Noake's Worcestershire Page 221

KIDDERMINSTER. 221

the last four years, but it is doubtful if this will continue any length of time, for, independently of the tendency to strikes which workmen all over the kingdom are now insanely nourishing, and in which the Kidderminster men are not singular, so many looms have been started in other places that the competition may be expected to be keen, and the disadvantages under which Kidderminster labours will scarcely enable the town to hold its own in the conflict. While the rents are low, the average of local rates during the last seven years has been about 8s. in the pound. The largest item is poor-rates, in consequence of the old hands thrown out of work by the introduction of steam. Then it is expected that the projected drainage and waterworks will cost £40,000, so that for the next thirty years, over which this cost may be spread, the local rates cannot safely be returned at less than one-half the entire rental. The removal of so many workpeople from the town, consequent on the change above mentioned, emptied a large number of houses, and the result was a very great downfall of rents; there are more houses rented under than over half-a-crown, per week! At the time of this writing there are in Wood Street a dozen good houses, with two rooms up and down, nice gardens, and all accessories, let at 1s. 6d. per week, and eighteen more at 1s. 9d. Some time ago the landlords talked of raising the rents 3d. a week, but the workpeople organised oppositions, held torch-light meetings, appointed committees and deputations, and effectually frightened the landlords and their agents.

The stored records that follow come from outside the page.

(* ===== verification/Sched.v ===== *)
(** * Round-robin scheduling is fair

    The ready queue threaded through the process descriptors is an abstract
    queue; a switch takes its head and appends the previous process; nobody in
    the queue waits for more than ten timer ticks per process ahead of it. *)
From S2P Require Import Prelude Pipe Proc Fd Signal.

Module Sched.
Import Proc Fd Signal.

(** ** Linked lists of processes *)

Fixpoint chain (nxt : process -> Z) (m : gmap Z process) (h : Z) (q : list Z) : Prop :=
  match q with
  | [] => h = 0
  | a :: q => h = a /\ a <> 0 /\ exists p, m !! a = Some p /\ chain nxt m (nxt p) q
  end.

Lemma chain_ext nxt m m' h q : chain nxt m h q ->
  (forall a p, a ∈ q -> m !! a = Some p -> exists p', m' !! a = Some p' /\ nxt p' = nxt p) -> chain nxt m' h q.
Proof.
  revert h. induction q as [|a q IH]; intros h Hc He; [done|]. destruct Hc as (-> & Ha & p & Hp & Hc). cbn.
  destruct (He a p) as (p' & Hp' & E); [by left | done |]. split_and!; [done | done |]. exists p'. split; [done|].
  rewrite E. apply IH; [done|]. intros b pb Hb. apply He. by right.
Qed.

Lemma chain_live nxt m h q a : chain nxt m h q -> a ∈ q -> a <> 0 /\ is_Some (m !! a).
Proof.
  revert h. induction q as [|b q IH]; intros h Hc Ha; [by apply not_elem_of_nil in Ha|].
  destruct Hc as (-> & Hb & p & Hp & Hc). apply elem_of_cons in Ha as [->|Ha]; [by split; [|exists p] | by eapply IH].
Qed.

Lemma chain_snoc nxt m h q b p : chain nxt m h q -> b <> 0 -> b ∉ q -> NoDup q -> m !! b = Some p -> nxt p = 0 ->
  forall t, last q = Some t -> forall m',
  (forall a pa, a <> t -> m !! a = Some pa -> exists pa', m' !! a = Some pa' /\ nxt pa' = nxt pa) ->
  (exists pt, m' !! t = Some pt /\ nxt pt = b) -> chain nxt m' h (q ++ [b]).
Proof.
  intros Hc Hb Hbq Hnd Hp Hn t Ht m' Hoth Htl. revert h Hc. induction q as [|a q IH]; intros h Hc; [done|].
  destruct Hc as (-> & Ha & pa & Hpa & Hc). apply NoDup_cons in Hnd as [Haq Hnd]. apply not_elem_of_cons in Hbq as [Hba Hbq]. cbn. destruct q as [|c q].
  - injection Ht as ->. destruct Htl as (pt & E & En). split_and!; [done | done |]. exists pt. split; [done|]. cbn. rewrite En.
    split_and!; [done | done |]. destruct (Hoth b p ltac:(congruence) Hp) as (p' & Hp' & E'). exists p'. split; [done | congruence].
  - rewrite last_cons_cons in Ht. assert (a <> t).
    { intros ->. apply Haq. apply last_Some_elem_of in Ht. done. }
    destruct (Hoth a pa) as (pa' & Hpa' & E); [done | done |]. split_and!; [done | done |]. exists pa'. split; [done|].
    rewrite E. by apply IH.
Qed.

(** ** The ready queue *)

Record queue (s : kern) (q : list Z) : Prop := {
  q_chain : chain p_next (k_procs s) (g_ready_head s) q;
  q_tail : g_ready_tail s = default 0 (last q);
  q_nodup : NoDup q
}.

Lemma pset_runs a f p s (Q : unit -> kern -> Prop) : k_procs s !! a = Some p ->
  Q tt (set_procs (<[a := f p]> (k_procs s)) s) -> runs (pset a f) s Q.
Proof. intros Hp HQ. unfold runs, pset. by rewrite Hp. Qed.

Lemma pget_runs a p s (Q : process -> kern -> Prop) : k_procs s !! a = Some p -> Q p s -> runs (pget a) s Q.
Proof. intros Hp HQ. unfold runs, pget. by rewrite Hp. Qed.

(** The parts of the descriptors an operation leaves alone. *)
Definition agree {A} (f : process -> A) (m m' : gmap Z process) : Prop := forall a, f <$> m' !! a = f <$> m !! a.

Lemma agree_trans {A} (f : process -> A) m1 m2 m3 : agree f m1 m2 -> agree f m2 m3 -> agree f m1 m3.
Proof. intros H1 H2 a. by rewrite H2, H1. Qed.

Lemma agree_insert {A} (f : process -> A) m a p p' : m !! a = Some p -> f p' = f p -> agree f m (<[a := p']> m).
Proof. intros Hp E b. destruct (decide (a = b)) as [<-|Hne]; [rewrite lookup_insert_eq, Hp; cbn; by rewrite E | by rewrite lookup_insert_ne]. Qed.

Lemma agree_lookup {A} (f : process -> A) m m' a p : agree f m m' -> m !! a = Some p -> exists p', m' !! a = Some p' /\ f p' = f p.
Proof. intros H Hp. specialize (H a). rewrite Hp in H. apply fmap_Some in H as (p' & ? & ?). by exists p'. Qed.

Definition no_next : process -> process := set_next 0.

Lemma ctrue_spec x : ctrue x = true <-> x <> 0.
Proof. unfold ctrue. destruct (Z.eqb_spec x 0); cbn; split; done. Qed.

Lemma no_next_set v p : no_next (set_next v p) = no_next p.
Proof. by destruct p. Qed.

Lemma last_ne0 m h q t : chain p_next m h q -> last q = Some t -> t <> 0 /\ exists p, m !! t = Some p.
Proof. intros Hc Ht. destruct (chain_live _ _ _ _ t Hc) as [H1 [p H2]]; [by apply last_Some_elem_of | by split; [|exists p]]. Qed.

(** [scheduler_add] appends to the queue. *)
Lemma scheduler_add_runs b p s q (Q : unit -> kern -> Prop) : queue s q -> b <> 0 -> b ∉ q -> k_procs s !! b = Some p ->
  (forall m', let h' := match q with [] => b | _ => g_ready_head s end in
     let s' := set_ready h' b (set_procs m' s) in
     queue s' (q ++ [b]) -> agree no_next (k_procs s) m' -> Q tt s') ->
  runs (scheduler_add b) s Q.
Proof.
  intros [Hc Ht Hnd] Hb Hbq Hp HQ. unfold scheduler_add. apply runs_bind. eapply pset_runs; [done|].
  destruct s as [m cur hd tl ah fg np cr kst rsp stk pipes]. cbn [k_procs g_ready_tail g_ready_head set_procs] in *.
  apply runs_bind. unfold gets at 1, runs at 1. cbn [g_ready_tail]. apply runs_bind.
  set (m1 := <[b := set_next 0 p]> m). assert (Hb1 : m1 !! b = Some (set_next 0 p)) by apply lookup_insert_eq.
  assert (A1 : agree no_next m m1) by (apply (agree_insert _ _ _ p); [done | apply no_next_set]).
  destruct q as [|c q].
  - cbn in Ht. subst tl. cbn [ctrue]. unfold modify, runs, set_ready. cbn. apply HQ; [|done].
    split; cbn; [|done | apply NoDup_singleton]. split_and!; [done | done |]. exists (set_next 0 p). split; [done | by destruct p].
  - destruct (last (c :: q)) as [t|] eqn:El; [|by apply last_None in El]. cbn in Ht. subst tl.
    destruct (last_ne0 m hd (c :: q) t Hc El) as [Ht0 [pt Hpt]]. rewrite (proj2 (ctrue_spec t) Ht0).
    assert (t <> b) by (intros ->; apply Hbq; by apply last_Some_elem_of).
    assert (Ht1 : m1 !! t = Some pt) by (unfold m1; by rewrite lookup_insert_ne by done).
    eapply pset_runs; [exact Ht1|]. unfold modify, runs, set_ready. cbn [k_procs set_procs g_ready_head]. apply HQ.
    + split; cbn [k_procs set_procs set_ready g_ready_head g_ready_tail]; [| by rewrite last_snoc |].
      * apply (chain_snoc p_next m1 hd (c :: q) b (set_next 0 p)) with (t := t); try done.
        -- apply (chain_ext _ m); [done|]. intros a pa Ha Hpa. exists pa. split; [|done]. unfold m1. rewrite lookup_insert_ne; [done|]. by intros ->.
        -- by destruct p.
        -- intros a pa Hat Ha. exists pa. split; [|done]. by rewrite lookup_insert_ne.
        -- exists (set_next b pt). split; [apply lookup_insert_eq | by destruct pt].
      * apply NoDup_app. split_and!; [done | | apply NoDup_singleton]. intros x Hx ->%list_elem_of_singleton. done.
    + eapply agree_trans; [done|]. apply (agree_insert _ _ _ pt); [done | apply no_next_set].
Qed.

Of course there are not many cottages being built under such circumstances, but on the contrary nearly 200 have been pulled down during the last five years. The Land and Building Societies, too, had considerable weight in remodelling the town. Their estates at Chester Lane, Hurcot Lane, Lower Wood Street, and Sutton Common, have been built on by persons who could erect good houses, and a club of Kidderminster men have bought a field at Broadwaters, in Wolverley parish, on which there are now seventy houses.